_Exercise_
Repeat exactly the lines of the entries below from the one with "(** On TCP the" through the one with "wf_clients : clients_wf (clients s);", both ends included, and nothing else.

_Records shown_
(* ===== verification/ServerTable.v ===== *)
(** The invariant of the server's table of clients, and that every turn of
    every thread of [SockServer.v] keeps it. *)
From S2P Require Import Prelude CString Float64 Connection Request ClientTable SockServer.
#[local] Open Scope Z_scope.

(** Every active client has a name that fits, has missed at most
    [CONF_INACTIVITY_MAX + 1] pings, and no two have the same name. *)
Definition client_ok (c : client_t) : Prop :=
  Z.of_nat (length (cl_name c)) < CONF_CLIENT_NAME_MAX /\
  0 <= cl_inactivity c <= CONF_INACTIVITY_MAX + 1 /\ addr_wf (addr c).

Definition distinct {K} (key : client_t -> K) (l : list client_t) : Prop :=
  forall i j ci cj, l !! i = Some ci -> l !! j = Some cj ->
    active ci = true -> active cj = true -> key ci = key cj -> i = j.

Definition clients_wf (l : list client_t) : Prop :=
  (forall i c, l !! i = Some c -> active c = true -> client_ok c) /\ distinct cl_name l.

(** On TCP the epoll set is the sockets of the active clients, all different. *)
Definition socks_wf (l : list client_t) (p : list Z) : Prop :=
  (forall x, x ∈ p <-> exists i c, l !! i = Some c /\ active c = true /\ cl_sock c = x) /\
  distinct cl_sock l.

Record table_wf (datagram : bool) (d : Z) (s : srv) : Prop := {
  wf_len : length (clients s) = 16%nat;
  wf_depth : depth s = d /\ 0 <= d;
  wf_free : 0 <= free_cl s <= CONF_CLIENTS_MAX;
  wf_id : 0 <= current_request_id s <= INT_MAX;
  wf_clients : clients_wf (clients s);
  wf_socks : datagram = false -> socks_wf (clients s) (poll s);
}.

(** ** Updates of the table *)

Lemma lookup_insert_inv {A} (l : list A) i j x y :
  <[i := x]> l !! j = Some y -> (i = j /\ y = x /\ (i < length l)%nat) \/ (i <> j /\ l !! j = Some y).
Proof. rewrite list_lookup_insert_Some. intros [(<- & <- & H)|H]; [by left|by right]. Qed.

Lemma distinct_insert {K} (key : client_t -> K) l i c :
  distinct key l ->
  (active c = true -> forall j cj, l !! j = Some cj -> active cj = true -> key cj = key c -> j = i) ->
  distinct key (<[i := c]> l).
Proof.
  intros Hd Hn j k cj ck Hj Hk Haj Hak E.
  apply lookup_insert_inv in Hj as [(<- & -> & _)|(Hij & Hj)];
    apply lookup_insert_inv in Hk as [(<- & -> & _)|(Hik & Hk)].
  - done.
  - symmetry. by eapply Hn.
  - by eapply Hn.
  - by eapply Hd.
Qed.

Lemma clients_wf_insert l i c :
  clients_wf l -> (active c = true -> client_ok c) ->
  (active c = true -> forall j cj, l !! j = Some cj -> active cj = true ->
    cl_name cj = cl_name c -> j = i) ->
  clients_wf (<[i := c]> l).
Proof.
  intros [Hok Hd] Hc Hn. split; [|by apply distinct_insert].
  intros j cj Hj Ha. apply lookup_insert_inv in Hj as [(<- & -> & _)|(_ & Hj)]; eauto.
Qed.

(** A client that keeps its name stays distinct from the others. *)
Lemma distinct_same {K} (key : client_t -> K) l i c c' :
  distinct key l -> l !! i = Some c -> key c' = key c -> active c' = active c ->
  active c' = true -> forall j cj, l !! j = Some cj -> active cj = true -> key cj = key c' -> j = i.
Proof. intros Hd Hi Hk Ha Hc j cj Hj Haj E. eapply Hd; try done; congruence. Qed.

Lemma active_set_active_0 c : active (set_active 0 c) = false.
Proof. done. Qed.

Lemma socks_wf_close l p i c :
  socks_wf l p -> l !! i = Some c -> active c = true ->
  socks_wf (<[i := set_active 0 c]> l) (List.filter (fun x => negb (x =? cl_sock c)) p).
Proof.
  intros [Hp Hd] Hi Ha. split.
  - intros x. rewrite list_elem_of_In, filter_In, <- list_elem_of_In, Hp. split.
    + intros [(j & cj & Hj & Haj & <-) Hne].
      exists j, cj. split; [|done]. rewrite list_lookup_insert_ne; [done|].
      intros ->. simplify_eq. by rewrite Z.eqb_refl in Hne.
    + intros (j & cj & Hj & Haj & <-).
      apply lookup_insert_inv in Hj as [(<- & -> & _)|(Hij & Hj)]; [done|].
      split; [by exists j, cj|].
      destruct (Z.eqb_spec (cl_sock cj) (cl_sock c)) as [E|]; [|done].
      destruct Hij. symmetry. by eapply Hd.
  - apply distinct_insert; [done|]. by rewrite active_set_active_0.
Qed.

Lemma socks_wf_update l p i c c' :
  socks_wf l p -> l !! i = Some c -> active c' = active c -> cl_sock c' = cl_sock c ->
  socks_wf (<[i := c']> l) p.
Proof.
  intros [Hp Hd] Hi Ha Hs. split.
  - intros x. rewrite Hp. split; intros (j & cj & Hj & Haj & <-).
    + destruct (decide (i = j)) as [->|Hij].
      * simplify_eq. exists j, c'. rewrite list_lookup_insert_eq by (by eapply lookup_lt_Some).
        by rewrite Ha.
      * exists j, cj. by rewrite list_lookup_insert_ne.
    + apply lookup_insert_inv in Hj as [(<- & -> & _)|(Hij & Hj)].
      * exists i, c. by rewrite <- Ha, <- Hs.
      * by exists j, cj.
  - apply distinct_insert; [done|]. intros Hc'. by eapply distinct_same.
Qed.

Lemma socks_wf_add l p i c c' :
  socks_wf l p -> l !! i = Some c -> active c = false -> active c' = true -> cl_sock c' ∉ p ->
  socks_wf (<[i := c']> l) (p ++ [cl_sock c']).
Proof.
  intros [Hp Hd] Hi Ha Ha' Hs. split.
  - intros x. rewrite elem_of_app, list_elem_of_singleton, Hp. split.
    + intros [(j & cj & Hj & Haj & <-)| ->].
      * exists j, cj. rewrite list_lookup_insert_ne; [done|]. intros ->. simplify_eq. congruence.
      * exists i, c'. by rewrite list_lookup_insert_eq by (by eapply lookup_lt_Some).
    + intros (j & cj & Hj & Haj & <-).
      apply lookup_insert_inv in Hj as [(<- & -> & _)|(Hij & Hj)]; [by right|].
      left. by exists j, cj.
  - apply distinct_insert; [done|]. intros _ j cj Hj Haj E.
    destruct Hs. rewrite <- E. apply Hp. by exists j, cj.
Qed.

(** ** What one call does to the invariant *)

Section Inv.
Context (datagram : bool) (send_ok : Z -> bool).
Context (E : Z -> srv -> Prop).

Lemma wf_emit d e Q s :
  table_wf datagram d s -> (forall s', table_wf datagram d s' -> clients s' = clients s -> poll s' = poll s -> Q tt s') ->
  wp (emit e) Q E s.
Proof. intros [] HQ. apply HQ; done. Qed.

Lemma wf_prompt d Q s :
  table_wf datagram d s -> (forall s', table_wf datagram d s' -> clients s' = clients s -> poll s' = poll s -> Q tt s') ->
  wp print_prompt Q E s.
Proof. apply wf_emit. Qed.

Lemma wf_lock d Q s :
  table_wf datagram d s ->
  (forall s', table_wf datagram (d + 1) s' -> clients s' = clients s -> poll s' = poll s -> Q tt s') ->
  wp lock_clients Q E s.
Proof. intros [Hl [? ?] ? ? ? ?] HQ. apply HQ; try done. split; try done; simpl; lia. Qed.

Lemma wf_unlock d Q s :
  table_wf datagram (d + 1) s -> 0 <= d ->
  (forall s', table_wf datagram d s' -> clients s' = clients s -> poll s' = poll s -> Q tt s') ->
  wp unlock_clients Q E s.
Proof.
  intros [Hl [Hd ?] ? ? ? ?] ? HQ. unfold wp, unlock_clients. cm_step.
  destruct (Z.ltb_spec 0 (depth s)); [|lia]. simpl. apply HQ; try done. split; try done; simpl; lia.
Qed.

Lemma wf_send d sock sm Q s :
  table_wf datagram d s -> fits DATAGRAM_SIZE sm ->
  (forall r s', table_wf datagram d s' -> clients s' = clients s -> poll s' = poll s -> Q r s') ->
  wp (send_sm datagram send_ok sock sm) Q E s.
Proof.
  intros Hwf Hfit HQ. unfold send_sm. apply wp_bind. unfold wp. destruct datagram eqn:Eb.
  - unfold send_sm_dgram. cm_step. destruct (send_ok sock); apply HQ; try done; destruct Hwf; split; done.
  - rewrite send_sm_stream_spec by done. cm_step.
    destruct (send_ok sock); apply HQ; try done; destruct Hwf; split; done.
Qed.

Lemma fits_short stack a t :
  length stack = 256%nat -> fits DATAGRAM_SIZE (short_message a t stack).
Proof.
  intros Hstack. split; [simpl; unfold DATAGRAM_SIZE; lia|].
  change (Z.of_nat (length (overwrite stack 0 [t])) = 256).
  rewrite length_overwrite; rewrite Hstack; [done|simpl; lia].
Qed.

(** Reading [clients[i]]. *)
Lemma wp_client_at i (Q : client_t -> srv -> Prop) s c :
  0 <= i -> clients s !! Z.to_nat i = Some c -> Q c s -> wp (client_at i) Q E s.
Proof.
  intros Hi Hc HQ. unfold wp, client_at. cm_step.
  by assert (aget (clients s) i = Some c) as -> by by apply aget_Some.
Qed.

(** Writing it. *)
Lemma wp_set_client i f (Q : unit -> srv -> Prop) s c :
  0 <= i -> clients s !! Z.to_nat i = Some c ->
  Q tt (set_clients (<[Z.to_nat i := f c]> (clients s)) s) -> wp (set_client i f) Q E s.
Proof.
  intros Hi Hc HQ. unfold wp, set_client. cm_step.
  assert (aget (clients s) i = Some c) as -> by by apply aget_Some. simpl.
  rewrite aset_ok; [done|]. apply lookup_lt_Some in Hc. lia.
Qed.

(** An update that leaves the sockets of the table as they are. *)
Lemma wf_set_client d i f Q s c :
  table_wf datagram d s -> 0 <= i -> clients s !! Z.to_nat i = Some c ->
  active (f c) = active c -> cl_name (f c) = cl_name c -> cl_sock (f c) = cl_sock c ->
  (active c = true -> client_ok (f c)) ->
  (forall s', table_wf datagram d s' -> poll s' = poll s -> Q tt s') ->
  wp (set_client i f) Q E s.
Proof.
  intros [Hl Hd Hf Hid Hc Hs] Hi Hlk Ha Hn Hsk Hok HQ.
  apply (wp_set_client _ _ _ _ c); [done|done|]. apply HQ; [|done]. split; simpl; try done.
  - by rewrite length_insert.
  - apply clients_wf_insert; [done|by rewrite Ha|]. intros Hac. destruct Hc. by eapply distinct_same.
  - intros Hb. by eapply socks_wf_update; [apply Hs| | |].
Qed.

(** Dropping a client: its slot is freed and, on TCP, its socket closed. *)
Lemma wf_drop d i Q s c (k : cm srv unit) :
  table_wf datagram d s -> 0 <= i -> clients s !! Z.to_nat i = Some c -> active c = true ->
  (forall s', table_wf datagram d s' ->
     clients s' = <[Z.to_nat i := set_active 0 c]> (clients s) -> wp k Q E s') ->
  wp (set_client i (set_active 0) ;; (if datagram then mret tt else close_sock (cl_sock c)) ;; k) Q E s.
Proof.
  intros [Hl Hd Hf Hid Hc Hs] Hi Hlk Ha HQ. apply wp_bind.
  apply (wp_set_client _ _ _ _ c); [done|done|].
  assert (clients_wf (<[Z.to_nat i:=set_active 0 c]> (clients s))) as Hc'.
  { apply clients_wf_insert; [done| |]; by rewrite active_set_active_0. }
  apply wp_bind. destruct datagram.
  - apply HQ; [|done]. split; simpl; try done. by rewrite length_insert.
  - apply HQ; [|done]. split; simpl; try done; [by rewrite length_insert|].
    intros _. apply socks_wf_close; [by apply Hs|done|done].
Qed.
End Inv.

_Task response_
(** On TCP the epoll set is the sockets of the active clients, all different. *)
Definition socks_wf (l : list client_t) (p : list Z) : Prop :=
  (forall x, x ∈ p <-> exists i c, l !! i = Some c /\ active c = true /\ cl_sock c = x) /\
  distinct cl_sock l.

Record table_wf (datagram : bool) (d : Z) (s : srv) : Prop := {
  wf_len : length (clients s) = 16%nat;
  wf_depth : depth s = d /\ 0 <= d;
  wf_free : 0 <= free_cl s <= CONF_CLIENTS_MAX;
  wf_id : 0 <= current_request_id s <= INT_MAX;
  wf_clients : clients_wf (clients s);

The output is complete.